Cláudio Filipe Lima Rapôso

Posted on May 4

Designing a Multicloud Cellular Architecture for Blast Radius Containment

#azure #aws #architecture #microservices

Modern cloud-native systems often fall victim to their own scale. A single misconfigured deployment or localized infrastructure degradation can quickly cascade across an entire distributed system, compromising the service for all users simultaneously. When architectural boundaries fail to contain faults, engineering teams face catastrophic service level agreement breaches and prolonged recovery times (Smith & Jones, 2023). The definitive solution to this vulnerability is Cellular Architecture. By partitioning the system into isolated, self-contained units of deployment known as cells, we strictly limit the blast radius of any failure. Implementing this pattern across Amazon Web Services and Microsoft Azure ensures that a tenant workload, such as a housing cooperative management platform, remains operational even during a complete regional or provider-level outage. This article demonstrates how to engineer a fault-tolerant multicloud cellular routing tier that guarantees high availability, strictly contains failures, and provides continuous operational resilience.

Prerequisites

Executing this multicloud architecture requires advanced proficiency in Infrastructure as Code and edge networking. You need Terraform version 1.6 or higher alongside the latest AWS (version 5.0+) and AzureRM (version 3.70+) providers. The routing logic requires Python 3.12 utilizing the boto3 and azure-cosmos libraries for state synchronization. Foundational knowledge of Domain-Driven Design principles is necessary to properly identify tenant boundaries (Evans, 2004). Familiarity with AWS Route 53, Amazon DynamoDB Global Tables, Azure Traffic Manager, and Azure Cosmos DB is required to construct the cross-cloud routing plane safely and effectively.

Step-by-Step

Step 1: Provisioning Isolated Infrastructure Cells

Partitioning the system into isolated cells begins with defining the physical infrastructure boundaries for our tenant workloads. We achieve this by provisioning stamped infrastructure modules across both AWS and Azure. Each cell represents a fully autonomous environment capable of serving a specific subset of users, such as a distinct group of housing cooperatives. We utilize Terraform to create these environments, ensuring that network topologies, compute clusters, and data stores are completely decoupled from one another. Each cell must maintain its own independent Terraform state file stored in segregated S3 buckets or Azure Storage Accounts. Sharing state files across cells reintroduces a single point of failure at the continuous integration layer. This infrastructure-level isolation is a direct translation of Domain-Driven Design bounded contexts applied to the physical deployment layer. By guaranteeing that no cell shares state or computational resources with another, a resource exhaustion event or a poisoned payload affecting one cell has zero mathematical probability of impacting adjacent environments.

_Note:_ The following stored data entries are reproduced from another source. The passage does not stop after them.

Lemma add_default_op d r : add_default d r = exec (default_op d) r.
Proof. unfold add_default, default_op. by destruct (def_kind d). Qed.

(** What a sequence of operations makes of the entry of one name. *)
Definition entry_after (n : string) (ops : list registry_op) (old : option cxpr_func_entry)
    : option cxpr_func_entry :=
  fold_left (λ old op, if decide (op_name op = n) then spec_entry op old else old) ops old.

Lemma run_ops_spec ops r n :
  reg_ok r → (Z.of_nat (length (reg_entries r) + length ops) ≤ SIZE_MAX / 2)%Z →
  reg_ok (run_ops ops r) ∧ registry_lookup (run_ops ops r) n = entry_after n ops (registry_lookup r n).
Proof.
  revert r. induction ops as [|op ops IH]; intros r Hok Hlen; simpl; [done|].
  simpl in Hlen. assert (Hroom : reg_room r) by (unfold reg_room; lia).
  destruct (exec_refines op r Hok Hroom) as (Hok' & Hview & _).
  pose proof (view_grows op r Hok Hroom).
  destruct (IH (exec op r) Hok') as [? Hl]; [lia|]. split; [done|].
  etrans; [exact Hl|]. unfold entry_after. simpl. f_equal. rewrite !registry_lookup_view, Hview.
  case_decide as Hn; [subst n; by rewrite lookup_partial_alter_eq|by rewrite lookup_partial_alter_ne].
Qed.

Lemma entry_after_other n ops old :
  Forall (λ op, op_name op ≠ n) ops → entry_after n ops old = old.
Proof. induction 1; simpl; [done|]. by rewrite decide_False. Qed.

Lemma entry_after_app n ops1 ops2 old :
  entry_after n (ops1 ++ ops2) old = entry_after n ops2 (entry_after n ops1 old).
Proof. apply fold_left_app. Qed.

(** The reference: everything registered at once. *)
Definition all_ops : list registry_op :=
  (map default_op cxpr_default_entries ++ special_ops) ++ timeseries_ops.

Lemma register_defaults_lookup n :
  registry_lookup (cxpr_register_defaults cxpr_registry_new) n = entry_after n all_ops None.
Proof.
  unfold cxpr_register_defaults. rewrite register_math_ops, register_timeseries_ops.
  assert (Hrun : run_ops timeseries_ops (run_ops (map default_op cxpr_default_entries ++ special_ops)
    cxpr_registry_new) = run_ops all_ops cxpr_registry_new).
  { unfold run_ops, all_ops. by rewrite !fold_left_app. }
  rewrite Hrun. apply run_ops_spec; [apply registry_new_ok|]. vm_compute. discriminate.
Qed.

(** Every name of the tables has its own operations. *)
Lemma defaults_entries :
  Forall (λ d, entry_after (def_name d) all_ops None = spec_entry (default_op d) None)
    cxpr_default_entries.
Proof. repeat constructor. Qed.

Lemma special_entries :
  Forall (λ op, entry_after (op_name op) all_ops None = spec_entry op None) special_ops.
Proof. repeat constructor. Qed.

Lemma timeseries_entries :
  Forall (λ op, entry_after (op_name op) all_ops None = entry_after (op_name op) timeseries_ops None)
    timeseries_ops.
Proof. repeat constructor. Qed.

Lemma head_filter_some {A} (f : A → bool) l x :
  head (filter (λ y, f y = true) l) = Some x → x ∈ l ∧ f x = true.
Proof.
  intros Hh. assert (Hin : x ∈ filter (λ y, f y = true) l).
  { destruct (filter _ l); [done|]. injection Hh as ->. set_solver. }
  by apply list_elem_of_filter in Hin as [? ?].
Qed.

Lemma head_filter_none {A} (f : A → bool) l x :
  head (filter (λ y, f y = true) l) = None → x ∈ l → f x = false.
Proof.
  intros Hh Hx. destruct (f x) eqn:Hf; [|done].
  assert (Hin : x ∈ filter (λ y, f y = true) l) by (by apply list_elem_of_filter).
  destruct (filter _ l); [set_solver|done].
Qed.

Lemma timeseries_builtin_names name :
  cxpr_timeseries_is_builtin name = true → name ∈ map op_name timeseries_ops.
Proof.
  unfold cxpr_timeseries_is_builtin. intros [H|H]%orb_true_iff.
  - apply existsb_exists in H as (x & Hin%list_elem_of_In & ->%String.eqb_eq).
    revert x Hin. by apply Forall_forall; repeat constructor; apply (bool_decide_unpack _); vm_compute.
  - destruct (cxpr_window_ir_find name) as [w|] eqn:Hw; [|done].
    apply head_filter_some in Hw as [Hin <-%String.eqb_eq]. revert w Hin.
    by apply Forall_forall; repeat constructor; apply (bool_decide_unpack _); vm_compute.
Qed.

Lemma timeseries_names_builtin op :
  op ∈ timeseries_ops → cxpr_timeseries_is_builtin (op_name op) = true.
Proof. revert op. apply Forall_forall. repeat constructor. Qed.

Lemma is_registered_lookup r name :
  is_registered r name = true ↔ is_Some (registry_lookup r name).
Proof.
  unfold is_registered, registry_lookup. destruct (cxpr_registry_find r name) as [i|] eqn:Hf.
  - destruct (find_view r name i Hf) as (e & -> & _). by split; eauto.
  - split; [done|]. by intros [].
Qed.

Lemma exec_new op r :
  reg_ok r → reg_room r → registry_lookup r (op_name op) = None →
  registry_lookup (exec op r) (op_name op) = spec_entry op None.
Proof.
  intros Hok Hroom Hnone. destruct (exec_refines op r Hok Hroom) as (_ & Hview & _).
  rewrite registry_lookup_view in Hnone.
  by rewrite registry_lookup_view, Hview, lookup_partial_alter_eq, Hnone.
Qed.

(** The special names, tried one after the other. *)
Ltac special k :=
  left; exists (nth k special_ops (OpParamNames "" []));
  split_and!; [apply list_elem_of_In, nth_In; simpl; lia|done|done].

Lemma special_cases name r :
  (∃ op, op ∈ special_ops ∧ op_name op = name ∧
     cxpr_register_default_named r name =
       (if is_registered r name then (true, r)
        else match head (filter (λ d, String.eqb name (def_name d) = true) cxpr_default_entries) with
             | Some d => (is_registered (add_default d r) name, add_default d r)
             | None => (is_registered (exec op r) name, exec op r)
             end)) ∨
  ((∀ op, op ∈ special_ops → op_name op ≠ name) ∧
   cxpr_register_default_named r name =
     (if is_registered r name then (true, r)
      else match head (filter (λ d, String.eqb name (def_name d) = true) cxpr_default_entries) with
           | Some d => (is_registered (add_default d r) name, add_default d r)
           | None => if cxpr_timeseries_is_builtin name
                     then (is_registered (cxpr_register_timeseries r) name, cxpr_register_timeseries r)
                     else (false, r)
           end)).
Proof.
  unfold cxpr_register_default_named.
  destruct (String.eqb_spec name "contains") as [->|N1]; [special 0|].
  destruct (String.eqb_spec name "within") as [->|N2]; [special 1|].
  destruct (String.eqb_spec name "isnan") as [->|N3]; [special 2|].
  destruct (String.eqb_spec name "isfinite") as [->|N4]; [special 3|].
  destruct (String.eqb_spec name "coalesce") as [->|N5]; [special 4|].
  destruct (String.eqb_spec name "is_null") as [->|N6]; [special 5|].
  right. split; [|done]. apply Forall_forall. repeat constructor; simpl; congruence.
Qed.
(** Commas still to be read, the current token included. *)
Fixpoint count_commas (s : string) : nat :=
  match s with
  | EmptyString => 0
  | String c s' => (if (c =? ",")%char then 1 else 0) + count_commas s'
  end.

Definition is_comma (tok : cxpr_token) : nat :=
  if tok_eqb (tok_type tok) CXPR_TOK_COMMA then 1 else 0.

Definition ts_commas (ts : tstate) : nat :=
  count_commas (lx_current (ts_lexer ts)) + is_comma (ts_current ts).

Lemma count_commas_drop n m s : n ≤ m → count_commas (str_drop m s) ≤ count_commas (str_drop n s).
Proof.
  intros H. replace m with (n + (m - n)) by lia. rewrite <- str_drop_drop.
  generalize (str_drop n s) as t. induction (m - n) as [|d IH]; intros t; simpl; [done|].
  destruct t as [|c t]; simpl; [lia|]. specialize (IH t). lia.
Qed.

Lemma single_char_comma c : single_char_token c = Some CXPR_TOK_COMMA → c = ","%char.
Proof. destruct c as [[] [] [] [] [] [] [] []]; simpl; intros [=]; done. Qed.

Lemma double_char_comma c d t1 t2 :
  double_char_token c d = (t1, t2) → t1 ≠ Some CXPR_TOK_COMMA ∧ t2 ≠ Some CXPR_TOK_COMMA.
Proof.
  intros H. destruct c as [[] [] [] [] [] [] [] []]; simpl in H; injection H as <- <-;
    split; repeat case_match; done.
Qed.

Lemma keyword_not_comma text len : cxpr_check_keyword text len ≠ CXPR_TOK_COMMA.
Proof.
  apply (keyword_scan_tag (λ t, t ≠ CXPR_TOK_COMMA)); [done|]. by repeat constructor.
Qed.

Lemma lexer_next_comma lx :
  tok_type (fst (cxpr_lexer_next lx)) = CXPR_TOK_COMMA →
  char_at0 (tok_start (fst (cxpr_lexer_next lx))) = ","%char.
Proof.
  unfold cxpr_lexer_next. set (l := cxpr_lexer_skip_whitespace lx).
  case_match; [done|]. case_match.
  { unfold cxpr_lexer_number. repeat case_match; done. }
  case_match.
  { unfold cxpr_lexer_identifier. case_match; simpl; [done|]. by intros ?%keyword_not_comma. }
  case_match; [unfold cxpr_lexer_variable; repeat case_match; done|].
  case_match; [unfold cxpr_lexer_string; repeat case_match; done|].
  unfold lexer_operator. destruct (single_char_token _) eqn:E1.
  { simpl. intros ->. by apply single_char_comma in E1. }
  destruct (double_char_token _ _) as [t1 t2] eqn:E2. apply double_char_comma in E2 as [Hd1 Hd2].
  destruct t1, t2; simpl; intros; by subst.
Qed.

(** Reading one token: where it is and how many commas are left behind it. *)
Lemma next_commas src n tok lx :
  n ≤ strlen src → cxpr_lexer_next (state_at src n) = (tok, lx) →
  ∃ k m, m ≤ strlen src ∧ lx = state_at src m ∧ token_at src k tok m ∧ n ≤ k ∧
    count_commas (str_drop m src) + is_comma tok ≤ count_commas (str_drop n src).
Proof.
  intros Hn E. destruct (lexer_next_spec src n Hn) as (k & Hk & _ & m & Hm & Elx & Ht).
  pose proof (lexer_next_comma (state_at src n)) as Hc. rewrite E in Elx, Ht, Hc.
  simpl in Elx, Ht, Hc. exists k, m. split_and!; auto; [lia|].
  pose proof (token_at_le _ _ _ _ Ht). unfold is_comma.
  destruct (tok_eqb (tok_type tok) CXPR_TOK_COMMA) eqn:Ec.
  2: { rewrite Nat.add_0_r. apply count_commas_drop. lia. }
  apply tok_eqb_eq in Ec. specialize (Hc Ec).
  unfold token_at in Ht. rewrite Ec in Ht. destruct Ht as (Hs & ? & ? & _).
  rewrite Hs, char_at0_drop in Hc.
  pose proof (count_commas_drop n k src ltac:(lia)) as Hd. rewrite (str_drop_cons k) in Hd by lia.
  simpl in Hd. rewrite Hc in Hd. simpl in Hd.
  pose proof (count_commas_drop (S k) m src ltac:(lia)). lia.
Qed.

Lemma adv_commas src ts ts' k m :
  cur_at src ts k m → adv ts ts' → ts_commas ts' + is_comma (ts_current ts) ≤ ts_commas ts.
Proof.
  intros (Hm & Hlx & _) [_ ->]. unfold ts_commas, ts_advance. rewrite Hlx.
  destruct (cxpr_lexer_next (state_at src m)) as [tok lx] eqn:E.
  destruct (next_commas src m tok lx Hm E) as (k' & m' & _ & -> & _ & _ & Hc).
  simpl in *. lia.
Qed.

(** ** Specifications of parsing functions *)

(** Where the next token starts and where the last consumed one ended. *)
Definition lo (p : cxpr_expr_parser) : nat := tok_position (ps_current p).
Definition hi (p : cxpr_expr_parser) : nat := tok_end (ps_previous p).

Definition commas (p : cxpr_expr_parser) : nat := ts_commas (toks p).

(** A recorded error has an error code and an exact position in the source. *)
Definition error_ok (src : string) (e : cxpr_error) : Prop :=
  (err_code e = CXPR_ERR_SYNTAX ∨ err_code e = CXPR_ERR_OUT_OF_MEMORY) ∧
  err_position e ≤ strlen src ∧ err_line e = line_of (err_position e) src ∧
  err_column e = col_of (err_position e) src.

Definition pre (src : string) (p : cxpr_expr_parser) : Prop :=
  (∃ k m, cur_at src (toks p) k m) ∧ (ps_had_error p = true → error_ok src (ps_last_error p)).

(** Tokens consumed between two states: at least one, or any number. *)
Inductive mode : Type := Strict | Lax.

Definition moved (mo : mode) (p p' : cxpr_expr_parser) : Prop :=
  match mo with
  | Strict => tc adv (toks p) (toks p')
  | Lax => rtc adv (toks p) (toks p')
  end.

Definition join (a b : mode) : mode := match a with Strict => Strict | Lax => b end.

Lemma moved_lax mo p p' : moved mo p p' → moved Lax p p'.
Proof. destruct mo; simpl; auto using tc_rtc. Qed.

Lemma moved_weaken mo p p' : moved Strict p p' → moved mo p p'.
Proof. destruct mo; simpl; auto using tc_rtc. Qed.

Lemma moved_trans a b p p' p'' : moved a p p' → moved b p' p'' → moved (join a b) p p''.
Proof.
  destruct a, b; simpl; intros H1 H2.
  - by eapply tc_trans.
  - by eapply tc_rtc_r.
  - by eapply tc_rtc_l.
  - by etrans.
Qed.

Lemma moved_refl p : moved Lax p p.
Proof. apply rtc_refl. Qed.

Lemma tc_last {A} (R : relation A) x z : tc R x z → ∃ y, rtc R x y ∧ R y z.
Proof.
  induction 1 as [x y H|x y z Hxy _ (w & Hyw & Hwz)]; [by exists x; split; [constructor|]|].
  exists w. split; [by eapply rtc_l|done].
Qed.

Section moved.
Context (src : string).

Lemma rtc_cur ts ts' k m :
  cur_at src ts k m → rtc adv ts ts' →
  (∃ k' m', cur_at src ts' k' m' ∧ tok_position (ts_current ts) ≤ tok_position (ts_current ts')) ∧
  ts_left ts' ≤ ts_left ts ∧ ts_commas ts' ≤ ts_commas ts.
Proof.
  intros Hcur Hr. revert k m Hcur. induction Hr as [ts|ts ts1 ts' Hadv Hr IH]; intros k m Hcur.
  { split; [by exists k, m|lia]. }
  pose proof (adv_left _ _ _ _ _ Hcur Hadv). pose proof (adv_commas _ _ _ _ _ Hcur Hadv).
  destruct Hadv as [Hs ->].
  destruct (cur_at_advance src ts k m Hcur) as (k1 & m1 & Hcur1 & Hle & _).
  destruct (IH k1 m1 Hcur1) as ((k' & m' & Hcur' & Hpos) & ? & ?). split; [|lia].
  exists k', m'. split; [done|].
  destruct Hcur as (_ & _ & Ht), Hcur1 as (_ & _ & Ht1).
  destruct (token_at_solid _ _ _ _ Ht Hs) as (-> & _).
  pose proof (token_at_position _ _ _ _ Ht1). pose proof (token_at_le _ _ _ _ Ht). lia.
Qed.

(** After at least one consumed token, the previous token is one of the source,
    not before the first consumed one, and ends before the current one. *)
Lemma tc_prev ts ts' k m :
  cur_at src ts k m → tc adv ts ts' →
  ts_left ts' < ts_left ts ∧
  ∃ kp mp, token_at src kp (ts_previous ts') mp ∧ solid (ts_previous ts') ∧
    tok_position (ts_current ts) ≤ kp ∧ mp ≤ tok_position (ts_current ts') ∧ mp ≤ strlen src.
Proof.
  intros Hcur (ts1 & Hr & Hadv)%tc_last.
  destruct (rtc_cur ts ts1 k m Hcur Hr) as ((k1 & m1 & Hcur1 & Hpos) & Hl & _).
  pose proof (adv_left _ _ _ _ _ Hcur1 Hadv). split; [lia|]. destruct Hadv as [Hs ->].
  destruct (cur_at_advance src ts1 k1 m1 Hcur1) as (k' & m' & (_ & _ & Ht') & Hle & ->).
  destruct Hcur1 as (Hm1 & _ & Ht1). exists k1, m1.
  destruct (token_at_solid _ _ _ _ Ht1 Hs) as (Hp1 & _).
  pose proof (token_at_position _ _ _ _ Ht'). split_and!; auto; lia.
Qed.
End moved.

Section outcome.
Context (src : string).

Definition settled (p : cxpr_expr_parser) : Prop := hi p ≤ lo p ∧ hi p ≤ strlen src.

Lemma moved_facts p p' :
  pre src p → moved Lax p p' →
  (∃ k m, cur_at src (toks p') k m) ∧ tokens_left p' ≤ tokens_left p ∧ commas p' ≤ commas p ∧
  lo p ≤ lo p'.
Proof.
  intros [(k & m & Hcur) _] Hr.
  destruct (rtc_cur src _ _ k m Hcur Hr) as ((k' & m' & ? & ?) & ? & ?).
  split_and!; auto. by exists k', m'.
Qed.

Lemma moved_strict p p' :
  pre src p → moved Strict p p' → tokens_left p' < tokens_left p ∧ lo p < hi p' ∧ settled p'.
Proof.
  intros [(k & m & Hcur) _] Hr.
  destruct (tc_prev src _ _ k m Hcur Hr) as (Hl & kp & mp & Ht & Hs & ? & ? & ?).
  destruct (token_at_solid _ _ _ _ Ht Hs) as (Hk & Hm & _).
  pose proof (token_at_progress _ _ _ _ Ht (proj1 Hs)). split; [exact Hl|].
  unfold settled, hi, lo. simpl in *. rewrite Hm. split_and!; auto; lia.
Qed.

Lemma moved_settled p p' :
  pre src p → settled p → moved Lax p p' → hi p ≤ hi p' ∧ settled p'.
Proof.
  intros Hp Hset Hr. apply rtc_tc in Hr as [Heq|Hr].
  - unfold settled, hi, lo in *. injection Heq as _ <- <-. auto.
  - destruct (moved_strict p p' Hp Hr) as (_ & ? & ?). split; [|done].
    destruct Hset as [? _]. lia.
Qed.

Lemma error_here_ok p code msg :
  pre src p → code = CXPR_ERR_SYNTAX ∨ code = CXPR_ERR_OUT_OF_MEMORY →
  error_ok src (error_here p code msg).
Proof.
  intros [(k & m & Hm & _ & Ht) _] Hc.
  destruct (token_at_exact _ _ _ _ Ht Hm) as (? & ? & ?). split; [exact Hc|]. by split_and!.
Qed.

Lemma with_error_pre p e : pre src p → error_ok src e → pre src (with_error p e).
Proof. intros [Hc _] He. split; [exact Hc|]. by intros _. Qed.

Lemma set_error_pre p msg : pre src p → pre src (cxpr_expr_parser_set_error p msg).
Proof. intros Hp. apply with_error_pre, error_here_ok; auto. Qed.

Lemma advance_ok p :
  pre src p → solid (ps_current p) →
  pre src (cxpr_expr_parser_advance p) ∧ moved Strict p (cxpr_expr_parser_advance p).
Proof.
  intros [(k & m & Hcur) He] Hs.
  assert (Hmv : moved Strict p (cxpr_expr_parser_advance p)).
  { apply tc_once. by rewrite toks_advance. }
  split; [|done].
  destruct (cur_at_advance src _ _ _ Hcur) as (k' & m' & Hcur' & _ & _).
  rewrite <- toks_advance in Hcur'.
  unfold cxpr_expr_parser_advance in *. destruct (cxpr_lexer_next (ps_lexer p)) as [tok lx].
  destruct (tok_eqb (tok_type tok) CXPR_TOK_ERROR).
  - apply (with_error_pre (mk_parser lx tok (ps_current p) (ps_had_error p) (ps_last_error p))).
    { split; [by exists k', m'|exact He]. }
    apply error_here_ok; [|by left]. split; [by exists k', m'|exact He].
  - split; [by exists k', m'|exact He].
Qed.

Lemma check_solid p t :
  cxpr_expr_parser_check p t = true → t ≠ CXPR_TOK_EOF → t ≠ CXPR_TOK_ERROR →
  solid (ps_current p).
Proof. unfold cxpr_expr_parser_check, solid. by intros ->%tok_eqb_eq. Qed.

(** The result [r] of a parsing function called in state [p]: it is a value (or
    undefined, which takes at least [u] commas in the rest of the source); the
    state moved forward; a NULL result comes with a recorded error. *)
Definition outcome {A} (u : nat) (ok : cxpr_expr_parser → A → Prop) (mo : mode)
    (p : cxpr_expr_parser) (r : run (option A * cxpr_expr_parser)) : Prop :=
  match r with
  | Done (a, p') =>
      pre src p' ∧
      match a with
      | Some a => moved mo p p' ∧ ok p' a
      | None => moved Lax p p' ∧ ps_had_error p' = true
      end
  | Undef => u ≤ commas p
  | OutOfFuel => False
  end.

Lemma outcome_some {A} u (ok : cxpr_expr_parser → A → Prop) mo p p' a :
  pre src p' → moved mo p p' → ok p' a → outcome u ok mo p (Done (Some a, p')).
Proof. by split. Qed.

Lemma outcome_error {A} u (ok : cxpr_expr_parser → A → Prop) mo p p' msg :
  pre src p' → moved Lax p p' →
  outcome u ok mo p (Done (None, cxpr_expr_parser_set_error p' msg)).
Proof. intros. split; [by apply set_error_pre|]. by split. Qed.
(* ===== verification/TypeCheck.v ===== *)
(** * TypeCheck: static types of trees ([src/typecheck.c])

    A static type is [None] for [CXPR_STATIC_UNKNOWN]; [CXPR_STATIC_ERROR] is the
    error the pass wrote.  The pass stops at its first error, and every error
    overwrites the whole record, so the record is a result and not a state.  A
    node that selects an element of a literal is checked through the selected
    subtree: the recursion is on fuel, and the height of the tree is enough
    ([infer_total]). *)

From Stdlib Require Import Ascii String ZArith Lia.
From stdpp Require Import base list strings.
From S2P Require Import Prelude Float64 Types Ast References Registry Printer.
Local Open Scope run_scope.
Local Open Scope nat_scope.

(** ** Types and messages *)

Definition static_type : Type := option cxpr_value_type.
Definition CXPR_STATIC_UNKNOWN : static_type := None.
Definition static_result : Type := static_type + cxpr_error.

Definition cxpr_typecheck_type_name (type : static_type) : string :=
  match type with
  | None => "unknown"
  | Some CXPR_VALUE_NUMBER => "number"
  | Some CXPR_VALUE_BOOL => "bool"
  | Some CXPR_VALUE_STRUCT => "struct"
  | Some CXPR_VALUE_STRING => "string"
  | Some CXPR_VALUE_NULL => "null"
  | Some CXPR_VALUE_TIMESTAMP => "timestamp"
  | Some CXPR_VALUE_DURATION => "duration"
  | Some CXPR_VALUE_ARRAY => "array"
  | Some CXPR_VALUE_INT64 => "int64"
  end%string.

Definition cxpr_typecheck_op_name (op : cxpr_token_type) : string :=
  match op with
  | CXPR_TOK_PLUS => "+" | CXPR_TOK_MINUS => "-" | CXPR_TOK_STAR => "*" | CXPR_TOK_SLASH => "/"
  | CXPR_TOK_PERCENT => "%" | CXPR_TOK_POWER => "^" | CXPR_TOK_LT => "<" | CXPR_TOK_LTE => "<="
  | CXPR_TOK_GT => ">" | CXPR_TOK_GTE => ">=" | CXPR_TOK_EQ => "==" | CXPR_TOK_NEQ => "!="
  | CXPR_TOK_AND => "and" | CXPR_TOK_OR => "or" | CXPR_TOK_NOT => "not"
  | _ => "operator"
  end%string.

(** The record a check writes; [node] gives the position. *)
Definition type_error (message : string) (node : option cxpr_expr_ast) : cxpr_error :=
  match node ≫= ast_span with
  | Some span =>
      mk_error CXPR_ERR_TYPE_MISMATCH (Some message) (pos_offset (span_start span))
        (pos_line (span_start span)) (pos_column (span_start span))
  | None => mk_error CXPR_ERR_TYPE_MISMATCH (Some message) 0 0 0
  end.

(** [snprintf] into 512 bytes *)
Definition cxpr_typecheck_error (op expected role : string) (node : cxpr_expr_ast)
    (actual : static_type) : cxpr_error :=
  let expr := default "<expr>"%string (cxpr_expr_ast_to_string node) in
  type_error (str_take 511 ("type error: '" ++ op ++ "' requires " ++ expected ++ ", but " ++ role
                ++ " '" ++ expr ++ "' has type " ++ cxpr_typecheck_type_name actual)) (Some node).

Definition cxpr_typecheck_struct_shape_error (op : string) : cxpr_error :=
  type_error (str_take 255 ("type error: '" ++ op ++ "' requires matching struct fields")) None.

Definition cxpr_typecheck_field_error (field : string) (node : cxpr_expr_ast) : cxpr_error :=
  type_error (str_take 255 ("type error: record has no field '" ++ field ++ "'")) (Some node).

(** ** Records *)

Fixpoint field_of (names : list string) (values : list cxpr_expr_ast) (field : string)
    : option cxpr_expr_ast :=
  match names, values with
  | name :: names, value :: values =>
      if String.eqb name field then Some value else field_of names values field
  | _, _ => None
  end.

Definition cxpr_typecheck_record_field (record : cxpr_expr_ast) (field : string)
    : option cxpr_expr_ast :=
  match ast_node record with
  | CXPR_NODE_RECORD names values => field_of names values field
  | _ => None
  end.
Lemma registry_frees_once_witness :
  cxpr_registry_free (exec (OpFn "f" (fn_sync 2) ["high"] 1 (ud_host 8) (Some (free_host 1)))
    (exec (OpNumeric "f" (fn_sync 1) 1 1 (ud_host 7) (Some (free_host 1))) cxpr_registry_new)) ≡ₚ
  [(free_host 1, ud_host 7); (free_host 1, ud_host 8)].
Proof.
  apply registry_frees_once.
  apply (ledger_step [(free_host 1, ud_host 7)]
    (exec (OpNumeric "f" (fn_sync 1) 1 1 (ud_host 7) (Some (free_host 1))) cxpr_registry_new)
    (StepAdd (OpFn "f" (fn_sync 2) ["high"%string] 1 (ud_host 8) (Some (free_host 1))))).
  - apply (ledger_step [] cxpr_registry_new (StepAdd (OpNumeric "f" (fn_sync 1) 1 1 (ud_host 7) (Some (free_host 1))))).
    + apply ledger_new.
    + vm_compute. discriminate.
    + exact I.
    + reflexivity.
  - vm_compute. discriminate.
  - exact I.
  - reflexivity.
Defined.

# cell_infrastructure/main.tf
variable "cell_identifier" {
  type        = string
  description = "Unique alphanumeric identifier for the tenant cell"
}

variable "cloud_provider" {
  type        = string
  validation {
    condition     = contains(["aws", "azure"], var.cloud_provider)
    error_message = "Provider must be strictly aws or azure."
  }
}

resource "aws_vpc" "cell_network" {
  count                = var.cloud_provider == "aws" ? 1 : 0
  cidr_block           = "10.${regex("[0-9]+", var.cell_identifier)}.0.0/16"
  enable_dns_hostnames = true

  tags = {
    Name          = "vpc-cell-${var.cell_identifier}"
    Boundary      = "TenantIsolation"
    Architecture  = "Cellular"
  }
}

resource "azurerm_virtual_network" "cell_network" {
  count               = var.cloud_provider == "azure" ? 1 : 0
  name                = "vnet-cell-${var.cell_identifier}"
  address_space       = ["10.${regex("[0-9]+", var.cell_identifier)}.0.0/16"]
  location            = "eastus2"
  resource_group_name = "rg-cells-production"

  tags = {
    Name          = "vnet-cell-${var.cell_identifier}"
    Boundary      = "TenantIsolation"
    Architecture  = "Cellular"
  }
}

This module guarantees strict network isolation. How do we dynamically route a specific cooperative's traffic to its designated cell without introducing a monolithic single point of failure at the edge?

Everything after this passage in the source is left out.